## Work item:
Copy exactly the lines from the first line of the records below through the line containing "refunds id x t paid w -> st_get", including both, and nothing else.

____________________

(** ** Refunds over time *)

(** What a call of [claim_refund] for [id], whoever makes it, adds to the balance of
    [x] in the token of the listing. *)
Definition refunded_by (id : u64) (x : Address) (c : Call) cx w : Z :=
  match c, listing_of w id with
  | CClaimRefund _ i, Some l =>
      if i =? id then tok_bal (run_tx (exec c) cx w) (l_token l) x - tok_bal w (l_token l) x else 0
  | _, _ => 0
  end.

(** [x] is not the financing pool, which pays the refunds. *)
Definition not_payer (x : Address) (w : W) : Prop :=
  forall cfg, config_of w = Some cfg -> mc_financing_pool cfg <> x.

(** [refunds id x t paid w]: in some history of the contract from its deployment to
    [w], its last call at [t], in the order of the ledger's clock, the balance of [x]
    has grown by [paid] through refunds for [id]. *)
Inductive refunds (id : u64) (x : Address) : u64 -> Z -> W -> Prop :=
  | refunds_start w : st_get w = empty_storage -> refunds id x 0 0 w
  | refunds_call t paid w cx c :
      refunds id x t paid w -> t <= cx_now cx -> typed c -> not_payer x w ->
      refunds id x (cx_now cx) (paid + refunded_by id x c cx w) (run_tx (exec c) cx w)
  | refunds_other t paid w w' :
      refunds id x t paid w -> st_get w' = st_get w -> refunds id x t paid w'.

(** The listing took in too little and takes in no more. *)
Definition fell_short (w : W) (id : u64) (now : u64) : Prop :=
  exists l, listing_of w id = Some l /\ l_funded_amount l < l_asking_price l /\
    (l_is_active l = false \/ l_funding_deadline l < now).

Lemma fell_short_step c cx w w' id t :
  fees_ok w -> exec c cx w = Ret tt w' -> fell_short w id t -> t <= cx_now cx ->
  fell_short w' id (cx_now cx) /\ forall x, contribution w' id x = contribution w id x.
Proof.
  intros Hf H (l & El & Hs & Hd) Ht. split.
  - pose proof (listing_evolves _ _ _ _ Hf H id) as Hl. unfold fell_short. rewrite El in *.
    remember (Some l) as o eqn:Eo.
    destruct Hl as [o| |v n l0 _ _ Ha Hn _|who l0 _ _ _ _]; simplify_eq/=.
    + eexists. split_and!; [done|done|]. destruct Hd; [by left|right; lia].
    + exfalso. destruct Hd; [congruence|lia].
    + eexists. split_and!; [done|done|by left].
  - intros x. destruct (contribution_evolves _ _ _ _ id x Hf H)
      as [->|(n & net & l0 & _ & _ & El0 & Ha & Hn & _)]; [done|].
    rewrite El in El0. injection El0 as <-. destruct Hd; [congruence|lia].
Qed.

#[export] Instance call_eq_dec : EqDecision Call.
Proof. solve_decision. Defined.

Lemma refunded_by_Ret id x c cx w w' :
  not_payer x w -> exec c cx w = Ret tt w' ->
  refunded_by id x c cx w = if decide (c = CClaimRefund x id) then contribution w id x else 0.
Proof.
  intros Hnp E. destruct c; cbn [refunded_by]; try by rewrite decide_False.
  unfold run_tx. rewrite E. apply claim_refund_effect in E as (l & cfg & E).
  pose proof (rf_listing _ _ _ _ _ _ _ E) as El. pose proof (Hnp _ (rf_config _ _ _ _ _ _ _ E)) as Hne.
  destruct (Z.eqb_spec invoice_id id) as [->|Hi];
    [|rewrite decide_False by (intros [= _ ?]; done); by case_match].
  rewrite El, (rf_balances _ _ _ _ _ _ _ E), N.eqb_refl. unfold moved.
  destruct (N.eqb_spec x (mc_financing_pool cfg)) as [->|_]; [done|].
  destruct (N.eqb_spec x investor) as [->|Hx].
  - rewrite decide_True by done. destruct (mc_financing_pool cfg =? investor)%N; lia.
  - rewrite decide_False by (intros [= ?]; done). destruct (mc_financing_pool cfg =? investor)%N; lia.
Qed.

____________________

## Exercise solution:
(** ** Refunds over time *)

(** What a call of [claim_refund] for [id], whoever makes it, adds to the balance of
    [x] in the token of the listing. *)
Definition refunded_by (id : u64) (x : Address) (c : Call) cx w : Z :=
  match c, listing_of w id with
  | CClaimRefund _ i, Some l =>
      if i =? id then tok_bal (run_tx (exec c) cx w) (l_token l) x - tok_bal w (l_token l) x else 0
  | _, _ => 0
  end.

(** [x] is not the financing pool, which pays the refunds. *)
Definition not_payer (x : Address) (w : W) : Prop :=
  forall cfg, config_of w = Some cfg -> mc_financing_pool cfg <> x.

(** [refunds id x t paid w]: in some history of the contract from its deployment to
    [w], its last call at [t], in the order of the ledger's clock, the balance of [x]
    has grown by [paid] through refunds for [id]. *)
Inductive refunds (id : u64) (x : Address) : u64 -> Z -> W -> Prop :=
  | refunds_start w : st_get w = empty_storage -> refunds id x 0 0 w
  | refunds_call t paid w cx c :
      refunds id x t paid w -> t <= cx_now cx -> typed c -> not_payer x w ->
      refunds id x (cx_now cx) (paid + refunded_by id x c cx w) (run_tx (exec c) cx w)
  | refunds_other t paid w w' :
      refunds id x t paid w -> st_get w' = st_get w -> refunds id x t paid w'.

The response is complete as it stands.